Work request
Copy each line below in which the word "level" occurs.

Provided material
________________________
Definition initialWorld : world :=
  {| ui := initialState; next_handle := 0; listeners := [];
     calls := []; trace := [] |}.

(** ** The monad of component code *)

Inductive completion (A : Type) : Type :=
| Normal (a : A)
| Throw (e : error).
Arguments Normal {A} a.
Arguments Throw {A} e.

Definition js (A : Type) : Type := world -> completion A * world.

Definition ret {A} (a : A) : js A := fun w => (Normal a, w).

Definition bind {A B} (c : js A) (k : A -> js B) : js B :=
  fun w =>
    match c w with
    | (Normal a, w1) => k a w1
    | (Throw e, w1) => (Throw e, w1)
    end.

(** Running a computation: the final world. *)
Definition exec {A} (c : js A) (w : world) : world := snd (c w).

Declare Scope js_scope.
Delimit Scope js_scope with js.
Notation "x <- c ;; k" := (bind c (fun x => k))
  (at level 61, c at next level, right associativity) : js_scope.
Notation "' pat <- c ;; k" := (bind c (fun x => match x with pat => k end))
  (at level 61, pat pattern, c at next level, right associativity) : js_scope.
Notation "c ;; k" := (bind c (fun _ => k))
  (at level 61, right associativity) : js_scope.
Local Open Scope js_scope.

(** [try { body } catch (err) { handler err }]. *)
Definition try_catch {A} (body : js A) (handler : error -> js A) : js A :=
  fun w =>
    match body w with
    | (Normal a, w1) => (Normal a, w1)
    | (Throw e, w1) => handler e w1
    end.

(** [try { body } finally { fin }]: [fin] runs on both exits and the
    completion of [body] is kept unless [fin] itself throws. *)
Definition try_finally {A} (body : js A) (fin : js unit) : js A :=
  fun w =>
    match body w with
    | (res, w1) =>
        match fin w1 with
        | (Normal _, w2) => (res, w2)
        | (Throw e, w2) => (Throw e, w2)
        end
    end.

(** [try { body } catch (err) { handler err } finally { fin }]. *)
Definition try_catch_finally {A}
    (body : js A) (handler : error -> js A) (fin : js unit) : js A :=
  try_finally (try_catch body handler) fin.

Definition modify_ui (f : AppState -> AppState) : js unit :=
  fun w =>
    (Normal tt,
     {| ui := f (ui w); next_handle := next_handle w;
        listeners := listeners w; calls := calls w; trace := trace w |}).

(** The world while an operation is suspended: the state now in place is
    what is on screen, and it is added to the record of displayed states. *)
Definition suspended (w : world) : world :=
  {| ui := ui w; next_handle := next_handle w;
     listeners := listeners w; calls := calls w;
     trace := trace w ++ [ui w] |}.

(** [await p]: the operation is suspended, then resumes with the value of
    [p] or with its rejection thrown. *)
Definition await {A} (p : settled A) : js A :=
  fun w =>
    (match p with Fulfilled a => Normal a | Rejected e => Throw e end,
     suspended w).

(** [c.prop] for the contract captured by a render: a [TypeError] when the
    state still holds [null]. *)
Definition member (c : option handle) (prop : string) : js handle :=
  fun w =>
    match c with
    | Some h => (Normal h, w)
    | None => (Throw (TypeError_null prop), w)
    end.

(** *** State setters

    [with_x v s] is the state [s] with the field [x] replaced by [v];
    [setX v] stores it. *)

Definition with_contract (c : option handle) (s : AppState) : AppState :=
  {| contract := c; account := account s; board := board s;
     gameState := gameState s; currentTurn := currentTurn s; loading := loading s;
     message := message s; stakeAmount := stakeAmount s |}.

Definition with_account (a : option string) (s : AppState) : AppState :=
  {| contract := contract s; account := a; board := board s;
     gameState := gameState s; currentTurn := currentTurn s; loading := loading s;
     message := message s; stakeAmount := stakeAmount s |}.

Definition with_board (b : list (list jsval)) (s : AppState) : AppState :=
  {| contract := contract s; account := account s; board := b;
     gameState := gameState s; currentTurn := currentTurn s; loading := loading s;
     message := message s; stakeAmount := stakeAmount s |}.

Definition with_gameState (g : string) (s : AppState) : AppState :=
  {| contract := contract s; account := account s; board := board s;
     gameState := g; currentTurn := currentTurn s; loading := loading s;
     message := message s; stakeAmount := stakeAmount s |}.

Definition with_currentTurn (t : string) (s : AppState) : AppState :=
  {| contract := contract s; account := account s; board := board s;
     gameState := gameState s; currentTurn := t; loading := loading s;
     message := message s; stakeAmount := stakeAmount s |}.

Definition with_loading (l : bool) (s : AppState) : AppState :=
  {| contract := contract s; account := account s; board := board s;
     gameState := gameState s; currentTurn := currentTurn s; loading := l;
     message := message s; stakeAmount := stakeAmount s |}.

Definition with_message (m : string) (s : AppState) : AppState :=
  {| contract := contract s; account := account s; board := board s;
     gameState := gameState s; currentTurn := currentTurn s; loading := loading s;
     message := m; stakeAmount := stakeAmount s |}.

Definition with_stakeAmount (a : string) (s : AppState) : AppState :=
  {| contract := contract s; account := account s; board := board s;
     gameState := gameState s; currentTurn := currentTurn s; loading := loading s;
     message := message s; stakeAmount := a |}.

Definition setContract (c : option handle) : js unit := modify_ui (with_contract c).
Definition setAccount (a : option string) : js unit := modify_ui (with_account a).
Definition setBoard (b : list (list jsval)) : js unit := modify_ui (with_board b).
Definition setGameState (g : string) : js unit := modify_ui (with_gameState g).
Definition setCurrentTurn (t : string) : js unit := modify_ui (with_currentTurn t).
Definition setLoading (l : bool) : js unit := modify_ui (with_loading l).
Definition setMessage (m : string) : js unit := modify_ui (with_message m).
Definition setStakeAmount (a : string) : js unit := modify_ui (with_stakeAmount a).

(** ** [Promise.all] over the three reads *)

(** Of two pending rejections the one that settles first is kept; on a tie
    the one listed first. *)
Definition sooner (x y : option (nat * error)) : option (nat * error) :=
  match x, y with
  | Some (t1, _), Some (t2, _) => if (t2 <? t1)%nat then y else x
  | Some _, None => x
  | None, _ => y
  end.

Definition rejection {A} (p : promise A) : option (nat * error) :=
  match outcome p with
  | Rejected e => Some (settles_at p, e)
  | Fulfilled _ => None
  end.

(** [Promise.all([pa, pb, pc])]: fulfilled with the three values when all
    three are fulfilled, otherwise rejected with the reason of the promise
    that rejects first. *)
Definition Promise_all {A B C}
    (pa : promise A) (pb : promise B) (pc : promise C) : settled (A * B * C) :=
  match sooner (sooner (rejection pa) (rejection pb)) (rejection pc) with
  | Some (_, e) => Rejected e
  | None =>
      match outcome pa, outcome pb, outcome pc with
      | Fulfilled a, Fulfilled b, Fulfilled c => Fulfilled (a, b, c)
      | Rejected e, _, _ | _, Rejected e, _ | _, _, Rejected e => Rejected e
      end
  end.

(** ** The contract surface used by the component *)

Module Contract.

(** What the three view calls of one refresh return. *)
Record reads : Type := mkReads
  { getBoard : promise (list (list Z));
    currentTurn : promise Z;
    gameState : promise Z }.

(** A submitted transaction: [tx.wait()] settles when it is mined. *)
Record tx : Type := mkTx { wait : settled unit }.

End Contract.

(** ** [updateGameState] (lines 71-85) *)

(** [cell === 0 ? 0 : cell === 1 ? 'X' : 'O'] *)
Definition cell_view (cell : Z) : jsval :=
  if (cell =? 0)%Z then JNum 0 else if (cell =? 1)%Z then JStr "X" else JStr "O".

(** [turn === 0 ? 'X' : 'O'] *)
Definition turn_view (turn : Z) : string :=
  if (turn =? 0)%Z then "X" else "O".

(** [state === 0 ? 'waiting' : state === 1 ? 'playing' : 'completed'] *)
Definition state_view (state : Z) : string :=
  if (state =? 0)%Z then "waiting"
  else if (state =? 1)%Z then "playing" else "completed".

(** The [try] block. *)
Definition updateGameState_try (r : AppState) (rd : Contract.reads) : js unit :=
  _ <- member (contract r) "getBoard" ;;
  '(boardState, turn, state) <-
     await (Promise_all (Contract.getBoard rd) (Contract.currentTurn rd)
                        (Contract.gameState rd)) ;;
  setBoard (map (fun row => map cell_view row) boardState) ;;
  setCurrentTurn (turn_view turn) ;;
  setGameState (state_view state).

Definition updateGameState (r : AppState) (rd : Contract.reads) : js unit :=
  try_catch
    (updateGameState_try r rd)
    (fun err => setMessage (err_message err)).

(** ** Remaining primitives *)

(** A synchronous call into a library, which may throw. *)
Definition sync {A} (c : completion A) : js A := fun w => (c, w).

(** Calling an [async] function without awaiting it: the caller never sees
    an exception, whatever happens inside. *)
Definition detached (c : js unit) : js unit :=
  fun w => match c w with (_, w1) => (Normal tt, w1) end.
________________________
Expected answer
  (at level 61, c at next level, right associativity) : js_scope.
  (at level 61, pat pattern, c at next level, right associativity) : js_scope.
  (at level 61, right associativity) : js_scope.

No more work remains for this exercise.